#### What is being asked:
Out of the entries that follow, copy each line containing "standard".

▽

(** * rktest: the test runner of [src/rktest.c]

    A shallow embedding of the runner's three stages: the walk over the
    [rktest] data section that collects the registered tests
    ([skip_until_next_test], [setup_test_env]), the execution of the
    collected suites ([run_test], [run_all_tests]) and the status returned
    by [rktest_main].

    Pointers into the data section are offsets (in pointer-sized slots) from
    [&test_data_begin]; fixed-capacity C arrays are lists of their declared
    length, written through a bounds-checked [store]; [exit(1)], reads
    outside the data section and writes outside an array are explicit
    outcomes.  The [size_t] counters are [nat]: each of them counts elements
    of an array of the program, so none can wrap.  The two loops over the
    data section run on a step bound ([fuel]); the loops over arrays are
    structural.  The two limits of rktest.h are parameters. *)

From Stdlib Require Import ZArith Lia.
From stdpp Require Import base tactics option list strings.

Local Open Scope string_scope.
Local Open Scope nat_scope.
Local Open Scope list_scope.

(** ** Outcomes of a computation *)

(** The two diagnostics [setup_test_env] prints before [exit(1)]. *)
Inductive diagnostic :=
  | TooManySuites                    (* "number of test suites is greater than RKTEST_MAX_NUM_TEST_SUITES" *)
  | TooManyTests (suite : string).   (* "number of tests in suite %s is greater than RKTEST_MAX_NUM_TESTS_PER_SUITE" *)

(** Behaviour the C standard leaves undefined. *)
Inductive fault :=
  | SectionOverrun    (* [*it] with [it] beyond [&test_data_end] *)
  | NullDescriptor    (* [test->suite_name] with [test == NULL] *)
  | ArrayOverflow.    (* access to [a[i]] with [i] not below the declared length of [a] *)

Inductive outcome (A : Type) :=
  | Ok (a : A)
  | Exit (d : diagnostic)     (* the process ended in [exit(1)] *)
  | Undefined (f : fault)
  | OutOfFuel.                (* the loop was cut off by the model's step bound *)
Arguments Ok {A} a.
Arguments Exit {A} d.
Arguments Undefined {A} f.
Arguments OutOfFuel {A}.

#[global] Instance outcome_ret : MRet outcome := @Ok.
#[global] Instance outcome_bind : MBind outcome := λ A B f m,
  match m with
  | Ok a => f a
  | Exit d => Exit d
  | Undefined u => Undefined u
  | OutOfFuel => OutOfFuel
  end.

(** [foreach] over the elements of a list, threading a state. *)
Fixpoint foreach {A S : Type} (body : A → S → outcome S) (l : list A) (s : S) : outcome S :=
  match l with
  | [] => Ok s
  | x :: l' => s' ← body x s; foreach body l' s'
  end.

(** ** Data model *)

(** What the body of a test function does, as far as the runner can see
    it: [g_current_test_failed] is [static], so a test reaches it only
    through [rktest_fail_current_test], called directly or from helpers
    ([Seq] nests).  Test functions are taken to return. *)
Inductive test_code :=
  | Skip
  | FailCurrentTest
  | Seq (c1 c2 : test_code).

(** [rktest_test_t] (declared in rktest.h): the names and the function
    pointer, [None] for a null [func]. *)
Record rktest_test_t := {
  suite_name : string;
  test_name : string;
  func : option test_code;
}.

#[global] Instance test_code_eq_dec : EqDecision test_code.
Proof. solve_decision. Defined.
#[global] Instance rktest_test_t_eq_dec : EqDecision rktest_test_t.
Proof. solve_decision. Defined.

(** The all-zero value of the [{ 0 }] initialisers. *)
Definition zero_test : rktest_test_t :=
  {| suite_name := ""; test_name := ""; func := None |}.

Record rktest_suite_t := {
  name : string;
  tests : list rktest_test_t;      (* rktest_test_t tests[RKTEST_MAX_NUM_TESTS_PER_SUITE] *)
  num_tests : nat;
}.

Record rktest_environment_t := {
  test_suites : list rktest_suite_t;   (* rktest_suite_t test_suites[RKTEST_MAX_NUM_TEST_SUITES] *)
  num_test_suites : nat;
  total_num_tests : nat;
}.

Record rktest_report_t := {
  num_passed_tests : nat;
  failed_tests : list rktest_test_t;   (* rktest_test_t failed_tests[RKTEST_MAX_NUM_TESTS] *)
  num_failed_tests : nat;
}.

(** [a[i] = v] and [a[i]] on an array of declared length [length a]. *)
Definition store {A : Type} (a : list A) (i : nat) (v : A) : outcome (list A) :=
  if decide (i < length a) then Ok (<[i:=v]> a) else Undefined ArrayOverflow.

Definition load {A : Type} (a : list A) (i : nat) : outcome A :=
  match a !! i with
  | Some v => Ok v
  | None => Undefined ArrayOverflow
  end.

(** ** The rktest data section *)

(** The data section as the linker laid it out: the pointer-sized slots
    strictly between [test_data_begin] and [test_data_end], each holding a
    pointer to a test ([Some]) or null padding ([None]).  Slot [i] of the
    list is at offset [i + 1] from [&test_data_begin]; as in the layout
    drawn in rktest.c, the first slot may hold a test, and padding may lie
    anywhere. *)
Abbreviation registry := (list (option rktest_test_t)).

(** [&test_data_end], as an offset from [&test_data_begin]. *)
Definition test_data_end (reg : registry) : nat := S (length reg).

(** [*it]: both markers hold [NULL]; [None] when [it] is outside the
    section. *)
Definition deref (reg : registry) (it : nat) : option (option rktest_test_t) :=
  match it with
  | 0 => Some None
  | S i => if decide (i = length reg) then Some None else reg !! i
  end.

(** [do { it++; } while (it != &test_data_end && *it == NULL); return it;] *)
Fixpoint skip_until_next_test (fuel : nat) (reg : registry) (it : nat) : outcome nat :=
  match fuel with
  | 0 => OutOfFuel
  | S fuel' =>
      let it := S it in
      if decide (it = test_data_end reg) then Ok it
      else match deref reg it with
           | None => Undefined SectionOverrun
           | Some None => skip_until_next_test fuel' reg it
           | Some (Some _) => Ok it
           end
  end.

(** [reaches body l s x sx]: the loop [foreach body l] started in state [s]
    comes to call [body x] in state [sx]. *)
Inductive reaches {A S : Type} (body : A → S → outcome S) : list A → S → A → S → Prop :=
  | reaches_here x l s : reaches body (x :: l) s x s
  | reaches_later x l s s' y sy :
      body x s = Ok s' → reaches body l s' y sy → reaches body (x :: l) s y sy.

(** ** Sample tests *)

Definition A_t1 : rktest_test_t :=
  {| suite_name := "A"; test_name := "t1"; func := Some Skip |}.
Definition A_t2 : rktest_test_t :=
  {| suite_name := "A"; test_name := "t2";
     func := Some (Seq FailCurrentTest (Seq Skip FailCurrentTest)) |}.
Definition B_t1 : rktest_test_t :=
  {| suite_name := "B"; test_name := "t1"; func := None |}.

(** The registry of the end-to-end scenario, behind one slot of padding,
    and the environment built from it when both limits are 2. *)
Definition sample_registry : registry :=
  [None; Some A_t1; Some A_t2; None; Some B_t1].

Definition sample_env : rktest_environment_t :=
  {| test_suites :=
       [ {| name := "A"; tests := [A_t1; A_t2]; num_tests := 2 |};
         {| name := "B"; tests := [B_t1; zero_test]; num_tests := 1 |} ];
     num_test_suites := 2;
     total_num_tests := 3 |}.

(** ** Building the environment *)

Section Runner.

(** The two configuration constants of rktest.h. *)
Variables RKTEST_MAX_NUM_TEST_SUITES RKTEST_MAX_NUM_TESTS_PER_SUITE : nat.

Definition RKTEST_MAX_NUM_TESTS : nat :=
  RKTEST_MAX_NUM_TEST_SUITES * RKTEST_MAX_NUM_TESTS_PER_SUITE.

Definition zero_suite : rktest_suite_t :=
  {| name := "";
     tests := replicate RKTEST_MAX_NUM_TESTS_PER_SUITE zero_test;
     num_tests := 0 |}.

(** The linear scan over [suites[0 .. num_suites)]; the result is the index
    of the suite the returned pointer designates, [None] for [NULL]. *)
Definition find_suite_with_name (suites : list rktest_suite_t) (num_suites : nat)
    (suite_name : string) : option nat :=
  fst <$> list_find (λ suite, name suite = suite_name) (take num_suites suites).

Definition add_new_suite (env : rktest_environment_t) (suite_name : string)
    : outcome (rktest_environment_t * nat) :=
  let i := num_test_suites env in
  suites ← store (test_suites env) i
             {| name := suite_name;
                tests := replicate RKTEST_MAX_NUM_TESTS_PER_SUITE zero_test;
                num_tests := 0 |};
  Ok ({| test_suites := suites;
         num_test_suites := S i;
         total_num_tests := total_num_tests env |}, i).

Definition find_or_add_suite (env : rktest_environment_t) (suite_name : string)
    : outcome (rktest_environment_t * nat) :=
  match find_suite_with_name (test_suites env) (num_test_suites env) suite_name with
  | Some i => Ok (env, i)
  | None => add_new_suite env suite_name
  end.

(** The body of the loop of [setup_test_env], for the test [*it]. *)
Definition add_test (test : rktest_test_t) (env : rktest_environment_t)
    : outcome rktest_environment_t :=
  if decide (num_test_suites env = RKTEST_MAX_NUM_TEST_SUITES) then Exit TooManySuites
  else
    '(env, i) ← find_or_add_suite env (suite_name test);
    suite ← load (test_suites env) i;
    if decide (num_tests suite = RKTEST_MAX_NUM_TESTS_PER_SUITE)
    then Exit (TooManyTests (name suite))
    else
      tests' ← store (tests suite) (num_tests suite) test;
      Ok {| test_suites :=
              <[i := {| name := name suite;
                        tests := tests';
                        num_tests := S (num_tests suite) |}]> (test_suites env);
            num_test_suites := num_test_suites env;
            total_num_tests := S (total_num_tests env) |}.

(** [for (...; it != &test_data_end; it = skip_until_next_test(it))] *)
Fixpoint setup_loop (fuel : nat) (reg : registry) (it : nat)
    (env : rktest_environment_t) : outcome rktest_environment_t :=
  match fuel with
  | 0 => OutOfFuel
  | S fuel' =>
      if decide (it = test_data_end reg) then Ok env
      else match deref reg it with
           | None => Undefined SectionOverrun
           | Some None => Undefined NullDescriptor
           | Some (Some test) =>
               env' ← add_test test env;
               it' ← skip_until_next_test fuel' reg it;
               setup_loop fuel' reg it' env'
           end
  end.

Definition empty_env : rktest_environment_t :=
  {| test_suites := replicate RKTEST_MAX_NUM_TEST_SUITES zero_suite;
     num_test_suites := 0;
     total_num_tests := 0 |}.

Definition setup_test_env (fuel : nat) (reg : registry) : outcome rktest_environment_t :=
  it ← skip_until_next_test fuel reg 1;
  setup_loop fuel reg it empty_env.

(** ** Running the tests *)

(** The lines the runner prints through [rktest_log_info],
    [rktest_log_error] and [printf]. *)
Inductive notice :=
  | RunningNotice (num_tests num_suites : nat)   (* "[==========] Running %zu tests from %zu test suites." *)
  | SetUpNotice                                  (* "[----------] Global test environment set-up." *)
  | SuiteNotice (num_tests : nat) (suite : string)      (* "[----------] %zu tests from %s" *)
  | RunNotice (suite test : string)              (* "[ RUN      ] %s.%s" *)
  | OkNotice (suite test : string)               (* "[       OK ] %s.%s" *)
  | FailedNotice (suite test : string)           (* "[  FAILED  ] %s.%s", error-styled *)
  | SuiteDoneNotice (num_tests : nat) (suite : string)  (* "[----------] %zu tests from %s (xx ms total)" *)
  | BlankLine
  | TearDownNotice                               (* "[----------] Global test environment tear-down." *)
  | RanNotice (num_tests num_suites : nat)       (* "[==========] %zu tests from %zu test suites ran." *)
  | PassedNotice (num_tests : nat)               (* "[  PASSED  ] %zu tests." *)
  | FailedListNotice (num_tests : nat)           (* "[  FAILED  ] %zu tests, listed below:" *)
  | FailedCountNotice (num_tests : nat).         (* " %zu FAILED TESTS" *)

(** The file-scope variables and what has been printed so far. *)
Record world := {
  g_colors_enabled : bool;
  g_current_test_failed : bool;
  output : list notice;
}.
(* ===== verification/_CoqProject ===== *)
-Q . S2P
Prelude.v
Bytes.v
Text.v
Constants.v
Crypto.v
Keccak.v
Network.v
Encoding.v
Rules.v
Subsidy.v
Transaction.v
Block.v
Pow.v
Address.v
Genesis.v
Signatures.v
Falcon.v
TxPolicy.v
Errors.v
Utxo.v
Validation.v
BlockValidation.v
Lmdb.v
BlockFiles.v
Chainstate.v
Db.v
DbChain.v
DbReturns.v
DbArchive.v
DbExample.v
Mempool.v
Node.v
Mining.v
Template.v
Miner.v
P2pConfig.v
Protocol.v
CompactBlock.v
WireCodec.v
Handshake.v
BanList.v
HeadersSync.v
Downloader.v
IpAddr.v
AddressManager.v
Connection.v
Relay.v
SideBranches.v
NodeQueries.v
NodeSync.v
NodeSyncBlocks.v
NodeSyncPeers.v
NodeSyncFacts.v
NodeSyncReturns.v
NodeSyncHistory.v
WordList.v
Mnemonic.v
Wallet.v
WalletSpend.v
DataFile.v
TextFacts.v
OperatorConfig.v
Rpc.v
WalletHistory.v
Service.v
ServiceHistory.v
(* ===== verification/Prelude.v ===== *)
(** * Atho: a Rocq model of the Atho node and wallet

    A shallow embedding of the consensus, storage, pool, peer-to-peer and wallet code
    of the Atho testnet (Rust, src/crates/), with the theorems that make it correct.
    Pure functions are Rocq functions; [Result] and [Option] are [result] (below) and [option]; a
    method on [&mut self] takes the old state and returns the new one with its
    verdict, also on errors, so that what a failed call leaves behind is visible.
    Machine integers are [Z] with their wrapping, saturating or checked operation
    written out ([saturating_add], [checked_add], [wrapping_add] below); bytes are
    [list byte]; a [BTreeMap] or [HashMap] is a [gmap], iterated in key order by
    [sorted_entries] where the order is observable.

    ** The program's parts and the files that model them

    Core library (src/crates/atho-core):
    - [Constants], [Network], [Encoding], [Rules], [Subsidy]: constants.rs,
      network.rs, consensus/params.rs, encoding.rs, consensus/rules.rs,
      consensus/subsidy.rs. Network identifiers and parameters, the compact-size
      length prefix, the activation schedule, the reward curve and its sum.
    - [Transaction], [Block]: transaction.rs, block.rs. Data, the byte formats and
      their strict decoders, identifiers, sizes and Merkle roots.
    - [Pow]: consensus/pow.rs. Targets, the retarget rule, median time past, chain
      work and the order of competing branches.
    - [Address], [Genesis], [Signatures], [TxPolicy]: address.rs, genesis.rs,
      consensus/signatures.rs, consensus/tx_policy.rs. Addresses, the genesis
      states, the digests that are signed, fees and the per-transaction proof of
      work with its solvers.

    Cryptography: [Crypto] states what the hash crate and the Falcon crate promise
    as the classes [Sha3], [Sha3Laws] and [FalconBackend], and models the wrappers
    of atho-crypto/src/falcon.rs around them; [Falcon] models the key generation and
    signing of the same file with the seeded generator that feeds the signer
    ([FalconSigner], [FalconSignerLaws]); [Keccak] is the standard's SHA-3, with
    which the hard-coded genesis values are recomputed by the kernel.

    Storage (src/crates/atho-storage):
    - [Errors], [Utxo]: error.rs, utxo.rs. The coin set; [UtxoSet.apply_block] is
      all or nothing, with [disconnect_block] as its inverse.
    - [Validation], [BlockValidation]: validation.rs. Transactions one by one,
      then blocks against an overlay of the coin set.
    - [Chainstate]: chainstate.rs. Connecting and disconnecting blocks, pruning,
      branch selection with its incremental switch and rollback, restart from the
      archive. The database is the class [Database].
    - [BlockFiles]: block_files.rs. The append-only block files: records, appends
      that may fail or be cut short by a crash, reads, and the repair at start-up.
    - [Lmdb], [Db]: db.rs. The lmdb crate as the class [LmdbStore] of a store of
      tables with transactions, the write loop that enlarges a full map and tries
      again; and over it the tables of the chain, commits with their journal, loads,
      pruning, and the checks at start-up. bincode of the records is the class [DbSerde].
    - [DbChain]: the chain state over that database, from start-up to restart;
      [DbReturns]: the calls return; [DbArchive]: archived blocks load back;
      [DbExample]: the database run on a concrete store.

    Node (src/crates/atho-node):
    - [Mempool]: mempool.rs. Admission, revalidation, removal, selection for
      mining, the fingerprint; [consistent] is the pool's invariant.
    - [Node]: node.rs. The chain state and the pool together: blocks, relayed and
      submitted transactions, branches, snapshots.
    - [Mining], [Template]: mining.rs. The candidate block of a miner, and the
      proof that the validator accepts it.
    - [Miner]: miner.rs. The nonce search of several workers over shared atomics,
      as an interleaving of their steps.
    - [NodeQueries]: the reads of node.rs and chainstate.rs, the block locator, and the
      peer records. What the archive gives is the class [Archive], which the database
      of [Db] implements.
    - [SideBranches], [NodeSync], [NodeSyncBlocks], [NodeSyncPeers]: sync.rs, over the
      peer protocol below. The pool of blocks that do not extend the tip; the record
      that drives synchronization; which blocks are requested and what becomes of one that
      arrives; the messages, sessions and maintenance of a peer. Handlers are
      actions of the state monad [act] over that record, the node and the events they send.
    - [NodeSyncFacts]: what the handlers keep; [NodeSyncReturns]: the processing of
      buffered branches ends; [NodeSyncHistory]: histories of calls.

    Peer protocol (src/crates/atho-p2p):
    - [P2pConfig], [Protocol], [CompactBlock], [WireCodec]: config.rs, protocol.rs,
      codec.rs. Limits and their overrides, messages with the checks of their
      decoders, the reconstruction of announced blocks, frames. bincode is the
      class [Bincode] with the laws [BincodeLaws]; [Text] holds the string functions
      of the Rust library these and the address parsers use.
    - [Handshake], [BanList]: handshake.rs, banlist.rs. Sessions from the first
      message to readiness; offences, their decay and bans.
    - [HeadersSync], [Downloader], [Relay]: sync.rs, downloader.rs, relay.rs.
      Locators, header batches and the target; which block is asked of whom; the
      loop that drives the target and announces the node.
    - [IpAddr], [AddressManager], [Connection]: peer.rs, address_manager.rs,
      connection.rs. IP literals; the address book and what gossip may add to it;
      who may connect and which messages reach the node.

    Wallet (src/crates/atho-wallet):
    - [WordList], [Mnemonic]: the word list and mnemonic.rs. Recovery phrases of
      every length, their checksum and parser.
    - [Wallet]: hd.rs, keypool.rs, address_book.rs, snapshot.rs and the keys and
      addresses of wallet.rs. Seeds, domain-separated key derivation, the keypool, the
      address book and the scan that discovers used addresses.
    - [WalletSpend]: the rest of wallet.rs. Coin selection, the fee loop, change,
      signing, and the transaction that a payment becomes.
    - [DataFile]: datafile.rs. The file a wallet is kept in, its encryption, and how a
      save replaces it on a disk that may fail or crash.

    Operator (src/crates/atho-node/src/config.rs, service.rs, wallet_history.rs, src/crates/atho-rpc):
    - [TextFacts]: what trimming, splitting and the lines of a text do.
    - [OperatorConfig]: the rest of config.rs. The configuration, its file, the environment
      that overrides it, and the credentials of the RPC interface.
    - [Rpc]: requests, responses, commands and frames of the RPC interface, and from
      runtime.rs who is let in and what address it may bind to.
    - [WalletHistory]: wallet_history.rs. What blocks mean for the addresses of a wallet.
    - [Service]: the node and its synchronization behind the interface. Status, when it
      takes transactions and blocks, the commands that change something, the health of
      peers, one connection.
    - [ServiceHistory]: what requests can do to a node, over every history.

    The calls go upwards in this list: the node calls the pool and the chain
    state, which call the validation, which calls the transaction, block,
    proof-of-work and coin-set definitions; connections call the handshake, the
    bans and the addresses; the wallet calls the transaction, address, policy and
    signature definitions that the node validates with. A file requires exactly
    the files it calls.

    ** What the theorems show

    - Formats: every decoder accepts exactly the encoder's outputs and inverts it;
      identifiers determine what they identify up to a hash collision; a frame is
      accepted exactly when it is well-formed.
    - Coins: a validated block applies to the coin set without error
      ([BlockValidation.validated_block_applies]: the overlay the validator runs on
      refines the set it later updates); a failed application changes nothing; the
      value in existence is exactly the issuance at the height; disconnecting the
      last block restores the coins.
    - Authorization: an accepted transaction spends only coins whose owners signed.
    - Chain choice: branch selection never moves to a branch that is not preferred
      or past the reorganization limit, the preference is a strict order, targets
      stay in bounds and change by bounded steps.
    - The pool: its indexes are always those of its entries and no two entries
      spend the same coin; revalidation keeps exactly what still validates; miners
      get the valid entries in fee order; the node keeps the pool valid against
      its tip whatever it connects ([Node.pool_follows_tip]).
    - Mining: the candidate block passes the full validation; the workers' search
      finds a nonce under every fair schedule when there is one, and a mined
      header meets its target.
    - Peers: a message reaches the node only from a peer that completed a
      handshake for this network and is not banned ([Connection.connection_safety]);
      two honest nodes always become ready ([Relay.honest_peers_become_ready]);
      over any history gossip puts no more into the address book than its limits allow per
      IP address, subnet and source; bans last exactly as long as they
      should.
    - Synchronization: header batches are linked, carry their work and answer a
      locator, where there is one to compare with; the download scheduler refines a four-state machine per block, so no
      block it wants is lost; a compact block is rebuilt exactly. Whatever a node is sent,
      its synchronization state stays within its limits and its maps agree, and the node
      moves only by validated calls ([NodeSyncHistory.synchronization_safe]); a peer before
      its handshake changes nothing of the chain or the pool; a node out of sync relays no
      transactions; connecting what is buffered always ends
      ([NodeSyncReturns.processing_returns]).
    - Files: what was appended before a crash is read back after the repair, whatever
      part of the last record had reached the disk
      ([BlockFiles.archive_survives_crashes]).
    - The database: after any sequence of connected and disconnected blocks (those that can
      be undone), failed calls included, a restart finds the chain that was in memory
      ([DbChain.restart_restores]); a block committed for the first time loads back with its
      fees and transactions, also after pruning ([DbArchive.committed_block_loads]); commits
      return ([DbReturns.commit_returns]).
    - The wallet: recovery phrases are exactly the encodings of the entropies; receiving
      addresses are handed out in the order of their indexes and none twice; the
      payments it builds pass the validation of the node, contextual checks
      included ([WalletSpend.built_spend_is_valid]); a save that fails or crashes leaves
      a file that loads as before or as the wallet saved, except on Prunetest
      ([DataFile.save_survives_crashes]).
    - The operator: a saved configuration loads back when its values are such as a line of
      the file can hold ([OperatorConfig.saved_config_loads]); an interface that others can
      reach takes only requests with credentials, plain ones not the default, hashed ones
      whatever they hash ([Rpc.public_interface_guarded]); requests move a node only by the calls the network
      makes, by what its pool admits and by a reward address of its own network
      ([ServiceHistory.service_safe]), and out of sync they take no transaction and no block
      ([ServiceHistory.unsynced_service_takes_nothing]); every registered command has a
      handler. The history of a wallet adds up to its balance
      ([WalletHistory.history_adds_up]).
    - Behaviours that look unintended are theorems as well:
      [Utxo.disconnect_keeps_internally_spent], [Utxo.duplicate_output_replaces_entry],
      [Address.internal_hpk_never_decodes], [Address.decode_address_panics],
      [HeadersSync.tip_preference_cycles], [Downloader.front_block_starves],
      [Downloader.unsolicited_not_found_queues],
      [AddressManager.mapped_addresses_are_public],
      [Connection.full_book_keeps_failed_session],
      [BlockFiles.failed_append_drops_the_next],
      [DbExample.failed_journal_removal_diverges],
      [DbExample.reconnected_block_is_not_indexed], [Mnemonic.numbered_list_refused],
      [WalletSpend.fee_loop_windows], [NodeSyncHistory.unproven_header_unsyncs],
      [NodeSyncHistory.bad_body_settles_header],
      [DataFile.prunetest_wallet_cannot_load], [DataFile.network_is_not_authenticated],
      [OperatorConfig.hashed_credential_admits_empty_password],
      [OperatorConfig.saved_value_is_cut], [Rpc.hashed_defaults_are_public],
      [Rpc.public_rpc_takes_empty_password], [ServiceHistory.address_request_panics],
      [WalletHistory.gain_goes_unreported].

    ** Bounds and fuel

    Loops that the code bounds are structural. These searches carry fuel:
    the nonce search ([search_nonce]: 2^64 tries reach every nonce), the walk from
    the tip to genesis ([Chainstate.walk_back]: height plus one rounds suffice, by
    [canonical_blocks_walk]), the closure of the pool's relations
    ([Mempool.closure_fuel]: one round per edge) and the locator
    ([HeadersSync.locator_indexes]: one round per block suffices, by
    [block_locator_shape]), the seeded generator ([Falcon]: one round per byte), the
    scan of a block file ([BlockFiles]: one round per record) and the keypool's
    refill (one round per missing key), the database's write loop (42 rounds: the map
    doubles at most forty times) and the walk that rebuilds its height index (as many
    blocks as the tip is high), both by [DbReturns.commit_returns]. The wallet's fee loop has the four rounds
    the code gives it. Of the loops of the synchronization, evictions, the drop of old
    compact blocks and the processing of branches take the excess or the limit as their
    rounds, the walk over descendants one round per edge of the pool; the walk to known
    ancestors and the rehydration of parents, which the code does not bound, take the
    rounds of the class [Rounds]. Running out is a separate outcome ([None]), never a
    default answer. The nonce search of [Miner] has no fuel: its schedule is an
    argument.

    ** Not modelled

    Sockets, threads, the lmdb crate itself, the choice of data directories and the
    quarantine of files that do not load, the process environment,
    logging, the commands that only show something (what they give is the class [Views]) and the
    explorer, the node's threads that drive the sessions, the desktop application, the installer and the vendored Falcon implementation (src/Falcon
    512 rs), which [FalconBackend] stands for. Clocks and environment overrides are
    arguments; a call of the synchronization reads its clock once (class [Moment]). [cfg(test)] code is not modelled. *)
From Stdlib Require Export ZArith Lia Bool.
From stdpp Require Export base tactics decidable list option gmap sorting strings.
From stdpp Require Import options.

△

#### Result of this exercise:
(** Behaviour the C standard leaves undefined. *)
    ([FalconSigner], [FalconSignerLaws]); [Keccak] is the standard's SHA-3, with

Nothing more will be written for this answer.